(** The trees reference each other, and beside each other only modules
    that are registered. *)
Hypothesis A_needs_B : B ∈ CollectDependencies tA.
Hypothesis B_needs_A : A ∈ CollectDependencies tB.
Hypothesis A_needs : ∀ d, d ∈ CollectDependencies tA →
  d = A ∨ d = B ∨ is_Some (_modules self !! d).
Hypothesis B_needs : ∀ d, d ∈ CollectDependencies tB →
  d = A ∨ d = B ∨ is_Some (_modules self !! d).

(** The state when [A] is staged and [B] is about to be imported. *)
Let self_A : Loader :=
  staged A fA tA (with_events pA (with_concatenated None (with_events evsA self))).

(** The state when [B] is staged as well. *)
Let self_AB : Loader :=
  staged B fB tB
    (with_events pB (with_concatenated None (with_events evsB self_A))).

Let resolved_B : TypeDeclUnit :=
  LookupExternalTypes (module_map self_AB) (Some B) tB.

(** The state when the load of [B] has returned. *)
Let self_B : Loader := linked W B tB resolved_B self_AB.

Let resolved_A : TypeDeclUnit :=
  LookupExternalTypes (module_map self_B) (Some A) tA.

(** The state when the load of [A] has returned. *)
Let self_BA : Loader := linked W A tA resolved_A self_B.

Lemma cyclic_inner_load :
  _import_name W options (S fuel) B self_A
  = (Ok (Some (length (heap self_AB) + 2)), self_B).
Proof.
  cbn [_import_name]. rewrite _import_name_body_found by done.
  rewrite B_found, load_found_some.
  rewrite _load_file_miss.
  2:{ simpl. by rewrite lookup_insert_ne. }
  rewrite B_obtained. cbv zeta. fold tB.
  change (staged B fB tB _) with self_AB.
  rewrite _load_and_resolve_ast_dependencies_eq.
  rewrite bool_decide_eq_true_2.
  2:{ intros Hnil. rewrite Hnil in B_needs_A. by apply elem_of_nil in B_needs_A. }
  rewrite bind_eq, for_each_registered.
  2:{ intros d Hd. simpl.
      destruct (decide (d = B)) as [->|HdB]; [rewrite lookup_insert_eq; eauto|].
      rewrite lookup_insert_ne by done.
      destruct (decide (d = A)) as [->|HdA]; [rewrite lookup_insert_eq; eauto|].
      rewrite lookup_insert_ne by done.
      destruct (B_needs d Hd) as [?|[?|?]]; done. }
  done.
Qed.

Lemma cyclic_outer_load :
  _import_name W options (S (S fuel)) A self
  = (Ok (Some (length (heap self_B) + 2)), self_BA).
Proof.
  change (_import_name W options (S (S fuel)) A self)
    with (_import_name_body W options (_import_name W options (S fuel)) A self).
  rewrite _import_name_body_found by done.
  rewrite A_found, load_found_some.
  rewrite _load_file_miss by done.
  rewrite A_obtained. cbv zeta. fold tA.
  change (staged A fA tA _) with self_A.
  rewrite _load_and_resolve_ast_dependencies_eq.
  rewrite bool_decide_eq_true_2.
  2:{ intros Hnil. rewrite Hnil in A_needs_B. by apply elem_of_nil in A_needs_B. }
  rewrite bind_eq.
  rewrite (for_each_one_missing _ _ _ B (length (heap self_AB) + 2) self_B).
  - done.
  - done.
  - intros d Hd. simpl.
    destruct (decide (d = A)) as [->|HdA]; [rewrite lookup_insert_eq; eauto|].
    rewrite lookup_insert_ne by done.
    destruct (A_needs d Hd) as [?|[?|?]]; [done|by left|by right].
  - simpl. by rewrite lookup_insert_ne.
  - apply cyclic_inner_load.
  - pose proof (_import_name_extends W options (S fuel) B self_A) as Hext.
    rewrite cyclic_inner_load in Hext. apply Hext.
  - unfold self_B. rewrite lookup_linked_eq. unfold self_AB. simpl.
    rewrite lookup_insert_eq. simpl. eauto.
Qed.

Lemma cyclic_extends : extends self self_BA.
Proof.
  pose proof (_import_name_extends W options (S (S fuel)) A self) as Hext.
  by rewrite cyclic_outer_load in Hext.
Qed.

Lemma cyclic_lookup_A :
  _modules self_BA !! A
  = Some {| Mod.module_name := A; Mod.filename := fA;
            Mod.ast := length (heap self_B) + 2; Mod.dirty := true |}.
Proof.
  unfold self_BA. rewrite lookup_linked_eq.
  unfold self_B. rewrite lookup_linked_ne by done.
  simpl. rewrite lookup_insert_ne by done. by rewrite lookup_insert_eq.
Qed.

Lemma cyclic_lookup_B :
  _modules self_BA !! B
  = Some {| Mod.module_name := B; Mod.filename := fB;
            Mod.ast := length (heap self_AB) + 2; Mod.dirty := true |}.
Proof.
  unfold self_BA. rewrite lookup_linked_ne by done.
  unfold self_B. rewrite lookup_linked_eq.
  simpl. by rewrite lookup_insert_eq.
Qed.

Lemma cyclic_lookup_other n :
  n ≠ A → n ≠ B → _modules self_BA !! n = _modules self !! n.
Proof.
  intros HA HB. unfold self_BA. rewrite lookup_linked_ne by done.
  unfold self_B. rewrite lookup_linked_ne by done.
  simpl. by rewrite !lookup_insert_ne.
Qed.

Lemma cyclic_content_A :
  content self_BA (length (heap self_B) + 2)
  = finished_tree W A tA resolved_A.
Proof. apply content_linked_new. Qed.

Lemma cyclic_content_B :
  content self_BA (length (heap self_AB) + 2)
  = finished_tree W B tB resolved_B.
Proof.
  unfold self_BA. rewrite content_linked_old.
  - apply content_linked_new.
  - unfold self_B. simpl. rewrite !length_app. simpl. lia.
Qed.

Lemma cyclic_trace :
  trace self_BA = pB ++ evsB ++ pA ++ evsA ++ trace self.
Proof. done. Qed.

(** The template passes leave the class definitions and the reference
    nodes as they are. *)
Hypothesis templates_keep : ∀ t,
  refs (InsertSignatureTemplates W t) = refs t
  ∧ classes (InsertSignatureTemplates W t) = classes t.
Hypothesis adjusting_keeps : ∀ lookup t,
  refs (AdjustTemplates W lookup t) = refs t
  ∧ classes (AdjustTemplates W lookup t) = classes t.

Lemma finished_tree_classes module_name t module_map self_name :
  classes (finished_tree W module_name t
             (LookupExternalTypes module_map self_name t))
  = classes t.
Proof.
  unfold finished_tree. simpl.
  destruct (adjusting_keeps
              (InsertSignatureTemplates W
                 (LookupExternalTypes module_map self_name t))
              (InsertSignatureTemplates W
                 (LookupExternalTypes module_map self_name t))) as [_ ->].
  by destruct (templates_keep (LookupExternalTypes module_map self_name t))
    as [_ ->].
Qed.

Lemma finished_tree_names module_name t module_map self_name r :
  r ∈ refs (finished_tree W module_name t
              (LookupExternalTypes module_map self_name t)) →
  ∃ r0, r0 ∈ refs t ∧ name r = name r0.
Proof.
  unfold finished_tree. simpl.
  destruct (adjusting_keeps
              (InsertSignatureTemplates W
                 (LookupExternalTypes module_map self_name t))
              (InsertSignatureTemplates W
                 (LookupExternalTypes module_map self_name t))) as [-> _].
  destruct (templates_keep (LookupExternalTypes module_map self_name t))
    as [-> _].
  simpl. intros (r1 & -> & (r0 & -> & Hr0)%list_elem_of_fmap)%list_elem_of_fmap.
  exists r0. split; [done|].
  by rewrite name_fill_in, name_lookup_external.
Qed.

(** What the registry already holds is consistent and can be completed. *)
Hypothesis self_consistent : consistent self.
Hypothesis self_completable : completable self.

(** The lookup map of the final pass over a tree of the pair defines the
    classes of [A]'s tree under [A], of [B]'s tree under [B], of the tree
    itself under the empty name, and what the registry defined. *)
Lemma cyclic_finish_map own h :
  classes (content self_BA h) = classes own →
  ∀ k, classes <$> (<["" := own]>
                      (<[A := tA]> (<[B := tB]> (module_map self)))) !! k
       = classes <$> finish_map self_BA h !! k.
Proof.
  intros Hown k. unfold finish_map.
  destruct (decide (k = "")) as [->|Hk].
  { rewrite !lookup_insert_eq. simpl. by rewrite Hown. }
  rewrite !(lookup_insert_ne _ "" k) by done.
  unfold module_map at 2. rewrite lookup_fmap.
  destruct (decide (k = A)) as [->|HkA].
  { rewrite lookup_insert_eq, cyclic_lookup_A.
    cbn [fmap option_fmap option_map Mod.ast].
    rewrite cyclic_content_A. unfold resolved_A.
    by rewrite finished_tree_classes. }
  rewrite lookup_insert_ne by done.
  destruct (decide (k = B)) as [->|HkB].
  { rewrite lookup_insert_eq, cyclic_lookup_B.
    cbn [fmap option_fmap option_map Mod.ast].
    rewrite cyclic_content_B. unfold resolved_B.
    by rewrite finished_tree_classes. }
  rewrite lookup_insert_ne by done.
  rewrite cyclic_lookup_other by done. unfold module_map.
  rewrite lookup_fmap.
  destruct (_modules self !! k) as [m|] eqn:Hm; simpl; [|done].
  do 2 f_equal. symmetry. apply content_extends; [apply cyclic_extends|].
  by apply (self_completable k m).
Qed.

(** Every reference node of the two trees names a class of [A], of [B],
    of the tree itself or of a registered module. *)
Hypothesis A_resolves :
  resolves_in (<["" := tA]> (<[A := tA]> (<[B := tB]> (module_map self)))) tA.
Hypothesis B_resolves :
  resolves_in (<["" := tB]> (<[A := tA]> (<[B := tB]> (module_map self)))) tB.

Lemma cyclic_completable : completable self_BA.
Proof.
  intros n m Hm.
  assert (HlenB : length (heap self_AB) + 2 < length (heap self_B)).
  { unfold self_B. simpl. rewrite !length_app. simpl. lia. }
  assert (HlenA : length (heap self_B) + 2 < length (heap self_BA)).
  { unfold self_BA. simpl. rewrite !length_app. simpl. lia. }
  assert (HlenBA : length (heap self_B) ≤ length (heap self_BA)).
  { unfold self_BA. simpl. rewrite !length_app. simpl. lia. }
  destruct (decide (n = A)) as [->|HnA].
  { assert (Hast : Mod.ast m = length (heap self_B) + 2)
      by (rewrite cyclic_lookup_A in Hm; by injection Hm as <-).
    rewrite Hast.
    split; [done|]. apply FillInModuleClasses_binds. intros r Hr. right.
    rewrite cyclic_content_A in Hr.
    apply finished_tree_names in Hr as (r0 & Hr0 & ->).
    eapply find_class_is_Some; [|apply (A_resolves r0 Hr0)].
    apply cyclic_finish_map. rewrite cyclic_content_A.
    apply finished_tree_classes. }
  destruct (decide (n = B)) as [->|HnB].
  { assert (Hast : Mod.ast m = length (heap self_AB) + 2)
      by (rewrite cyclic_lookup_B in Hm; by injection Hm as <-).
    rewrite Hast.
    split; [lia|]. apply FillInModuleClasses_binds. intros r Hr. right.
    rewrite cyclic_content_B in Hr.
    apply finished_tree_names in Hr as (r0 & Hr0 & ->).
    eapply find_class_is_Some; [|apply (B_resolves r0 Hr0)].
    apply cyclic_finish_map. rewrite cyclic_content_B.
    apply finished_tree_classes. }
  rewrite cyclic_lookup_other in Hm by done.
  destruct (self_completable n m Hm) as [Hlt Hv].
  pose proof cyclic_extends as Hext.
  split.
  { destruct Hext as [_ _ Hheap _]. apply prefix_length in Hheap. lia. }
  rewrite (content_extends self self_BA) by (done || apply Hext).
  eapply FillInModuleClasses_mono; [|exact Hv].
  intros q [l Hq]. exists l. eapply find_class_weaken; [|exact Hq].
  unfold finish_map.
  rewrite (content_extends self self_BA) by (done || apply Hext).
  apply insert_mono, module_map_extends; [done|].
  intros n' m' Hm'. by apply (self_completable n' m').
Qed.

========================================

* **Work task**: Your reply must consist of a number alone: the count of lines in the listing that contain the string "Hypothesis".

* **Written answer**: 10